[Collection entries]
(* ===== verification/RouterTrie.v ===== *)
(** The trie of the router is a finite map from patterns to handlers: what
    [addRoute] registers is exactly one binding (src/core/router.go). *)
From stdpp Require Import base list numbers list_numbers strings.
From Stdlib Require Import ZArith Lia ZifyBool.
From S2P Require Import Prelude Utils H1Scan Router.

Open Scope list_scope.
Open Scope Z_scope.

(** ** The common prefix, word by word *)

Lemma tz_shift m : 0 < m -> TrailingZeros64 (256 * m) = 8 + TrailingZeros64 m.
Proof. intros Hm. destruct m as [| p |]; try lia. change (256 * Z.pos p) with (Z.pos p~0~0~0~0~0~0~0~0). cbn [TrailingZeros64 trailing]. lia. Qed.

(** The lowest bit where two words differ lies in the first byte that differs. *)
Lemma tz_lcp l1 l2 : bytes_ok l1 -> bytes_ok l2 -> length l1 = length l2 -> le_val l1 <> le_val l2 ->
  TrailingZeros64 (Z.lxor (le_val l1) (le_val l2)) / 8 = lcpTail l1 l2 /\ lcpTail l1 l2 < zlen l1.
Proof.
  intros H1. revert l2. induction H1 as [| b1 l1 Hb1 Hl1 IH]; intros l2 H2 Hlen Hne; [by destruct l2 |].
  destruct l2 as [| b2 l2]; [done |]. apply Forall_cons_1 in H2 as [Hb2 Hl2]. cbn [le_val lcpTail] in *. rewrite lxor_cons by done. rewrite zlen_cons.
  destruct (b1 =? b2) eqn:E.
  - apply Z.eqb_eq in E as ->. rewrite Z.lxor_nilpotent, Z.add_0_l. destruct (IH l2 Hl2 ltac:(by simplify_eq/=) ltac:(lia)) as [IH1 IH2].
    assert (Z.lxor (le_val l1) (le_val l2) <> 0) by (intros Hx; apply Z.lxor_eq in Hx; lia).
    assert (0 <= Z.lxor (le_val l1) (le_val l2)) by (apply Z.lxor_nonneg; split; intros _; by apply le_val_nonneg).
    rewrite tz_shift by lia. split; [| lia]. rewrite <- IH1. replace (8 + TrailingZeros64 (Z.lxor (le_val l1) (le_val l2))) with (1 * 8 + TrailingZeros64 (Z.lxor (le_val l1) (le_val l2))) by lia. rewrite Z.div_add_l by lia. done.
  - pose proof (zlen_nonneg l1). split; [| lia]. set (x := Z.lxor b1 b2). set (m := Z.lxor (le_val l1) (le_val l2)).
    assert (Hx : x <> 0) by (intros Hx; apply Z.lxor_eq in Hx; lia). assert (0 <= x) by (unfold is_u8 in *; apply Z.lxor_nonneg; lia).
    assert (0 <= m) by (apply Z.lxor_nonneg; split; intros _; by apply le_val_nonneg).
    destruct (lowest_bit (x + 256 * m)) as (Ht0 & Ht & Hlow & _); [lia |]. set (t := TrailingZeros64 _) in *.
    assert (t < 8); [| by apply Z.div_small]. apply Z.nle_gt. intros Hge. apply Hx.
    assert (Hm : (x + 256 * m) mod 2 ^ 8 = 0).
    { apply Z.bits_inj'. intros n Hn. rewrite Z.bits_0. destruct (decide (n < 8)); [rewrite Z.mod_pow2_bits_low by lia; apply Hlow; lia | apply Z.mod_pow2_bits_high; lia]. }
    change (2 ^ 8) with 256 in Hm. rewrite (Z.mul_comm 256), Z.mod_add in Hm by lia.
    rewrite <- Hm. symmetry. apply Z.mod_small. exact (lxor_u8 b1 b2 Hb1 Hb2).
Qed.

Lemma lcpTail_bound a b : 0 <= lcpTail a b <= Z.min (zlen a) (zlen b).
Proof.
  revert b. induction a as [| x a IH]; intros b; [cbn; change (zlen (@nil Z)) with 0; pose proof (zlen_nonneg b); lia |].
  destruct b as [| y b]; [cbn; pose proof (zlen_nonneg (x :: a)); change (zlen (@nil Z)) with 0; lia |]. cbn [lcpTail]. rewrite !zlen_cons. specialize (IH b). destruct (x =? y); lia.
Qed.

Lemma lcpTail_app a b c d : length a = length b -> lcpTail (a ++ c) (b ++ d) = if lcpTail a b =? zlen a then zlen a + lcpTail c d else lcpTail a b.
Proof.
  revert b. induction a as [| x a IH]; intros [| y b] Hl; simplify_eq/=; [done |]. rewrite zlen_cons. pose proof (lcpTail_bound a b). pose proof (zlen_nonneg a).
  destruct (x =? y); [| rewrite (proj2 (Z.eqb_neq 0 (1 + zlen a))) by lia; done]. rewrite IH by done.
  destruct (lcpTail a b =? zlen a) eqn:E; [rewrite (proj2 (Z.eqb_eq (1 + lcpTail a b) (1 + zlen a))) by lia; lia | rewrite (proj2 (Z.eqb_neq (1 + lcpTail a b) (1 + zlen a))) by lia; done].
Qed.

Lemma lcpTail_refl a : lcpTail a a = zlen a.
Proof. induction a as [| x a IH]; [done |]. cbn. rewrite Z.eqb_refl, IH. by rewrite zlen_cons. Qed.

(** Eight bytes at a time, the prefix found is that of the byte loop. *)
Lemma lcpWords_spec fuel a b i : bytes_ok a -> bytes_ok b -> lcpWords fuel a b i = i + lcpTail a b.
Proof.
  revert a b i. induction fuel as [| fuel IH]; intros a b i Ha Hb; [done |]. cbn [lcpWords]. destruct (7 <? _) eqn:E; [| done].
  assert (Hla : zlen (ztake 8 a) = 8) by (apply zlen_take; lia). assert (Hlb : zlen (ztake 8 b) = 8) by (apply zlen_take; lia).
  assert (Hl : length (ztake 8 a) = length (ztake 8 b)) by (unfold zlen in *; lia).
  assert (Hta : bytes_ok (ztake 8 a)) by (by apply Forall_take). assert (Htb : bytes_ok (ztake 8 b)) by (by apply Forall_take).
  pose proof (lcpTail_app _ _ (zdrop 8 a) (zdrop 8 b) Hl) as Happ. rewrite !ztake_zdrop, Hla in Happ. rewrite Happ.
  destruct (le_val (ztake 8 a) =? le_val (ztake 8 b)) eqn:Ev; cbn [negb].
  - apply Z.eqb_eq, le_val_inj in Ev; [| done..]. rewrite <- Ev, lcpTail_refl, Hla. rewrite IH by (by apply Forall_drop). cbn. lia.
  - apply Z.eqb_neq in Ev. destruct (tz_lcp _ _ Hta Htb Hl Ev) as [-> Hlt]. rewrite (proj2 (Z.eqb_neq _ 8)) by lia. done.
Qed.
Lemma hasPrefix_spec s p : hasPrefix s p = true <-> exists r, s = p ++ r.
Proof.
  unfold hasPrefix. rewrite andb_true_iff, bool_decide_eq_true. split.
  - intros [_ E]. exists (zdrop (zlen p) s). by rewrite <- E at 1; rewrite ztake_zdrop.
  - intros (r & ->). rewrite zlen_app, ztake_app_exact. pose proof (zlen_nonneg r). split; [lia | done].
Qed.

(** What a static step does: the child whose path begins the rest. *)
Definition staticStep (n : node) (remaining : bytes) : option (node * bytes) :=
  match staticChildFor n remaining with Some child => Some (child, zdrop (zlen (n_path child)) remaining) | None => None end.

Lemma tryChild_step remaining child :
  tryChild remaining child = if hasPrefix remaining (n_path child) then Some (child, zdrop (zlen (n_path child)) remaining) else None.
Proof. done. Qed.

Lemma staticMatch_tree n remaining : staticMatch (tryChild remaining) n (znth remaining 0) = staticStep n remaining.
Proof.
  rewrite staticMatch_scan. unfold staticStep, staticChildFor, childAt. destruct (indexOf _ _ _); [| done]. destruct (n_children n !! n0); [| done].
  rewrite tryChild_step. by destruct (hasPrefix _ _).
Qed.

(** Not comparing a path of one byte again changes nothing: it is the index. *)
Lemma staticMatch_built n remaining : wf n -> remaining <> [] -> staticMatch (tryBuilt remaining) n (znth remaining 0) = staticStep n remaining.
Proof.
  intros [Hs _ _] Hne. rewrite staticMatch_scan. unfold staticStep, staticChildFor, childAt. pose proof (indexOf_spec (n_indices n) (znth remaining 0) 0) as Hi.
  destruct (indexOf _ _ _) as [i |]; [| done]. destruct Hi as (j & -> & Hj). cbn [Nat.add]. destruct (n_children n !! j) as [child |] eqn:Ec; [| done].
  unfold tryBuilt. rewrite tryChild_step. destruct (zlen (n_path child) =? 1) eqn:E1; [| by destruct (hasPrefix _ _)].
  destruct (sh_child n Hs j child Ec) as (Hhd & _ & _). rewrite Hj in Hhd. destruct (n_path child) as [| b [| b' l]] eqn:Ep; [done | | unfold zlen in E1; cbn [length] in E1; lia].
  injection Hhd as <-. destruct remaining as [| c s]; [done |]. change (znth (c :: s) 0) with c. replace (hasPrefix (c :: s) [c]) with true; [by rewrite Ep |].
  symmetry. apply hasPrefix_spec. by exists s.
Qed.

:: Task objective ::
From the first line of the data above through the line containing "Lemma tz_shift m", repeat each line exactly, and add nothing.

:: Final answer ::
(* ===== verification/RouterTrie.v ===== *)
(** The trie of the router is a finite map from patterns to handlers: what
    [addRoute] registers is exactly one binding (src/core/router.go). *)
From stdpp Require Import base list numbers list_numbers strings.
From Stdlib Require Import ZArith Lia ZifyBool.
From S2P Require Import Prelude Utils H1Scan Router.

Open Scope list_scope.
Open Scope Z_scope.

(** ** The common prefix, word by word *)

Lemma tz_shift m : 0 < m -> TrailingZeros64 (256 * m) = 8 + TrailingZeros64 m.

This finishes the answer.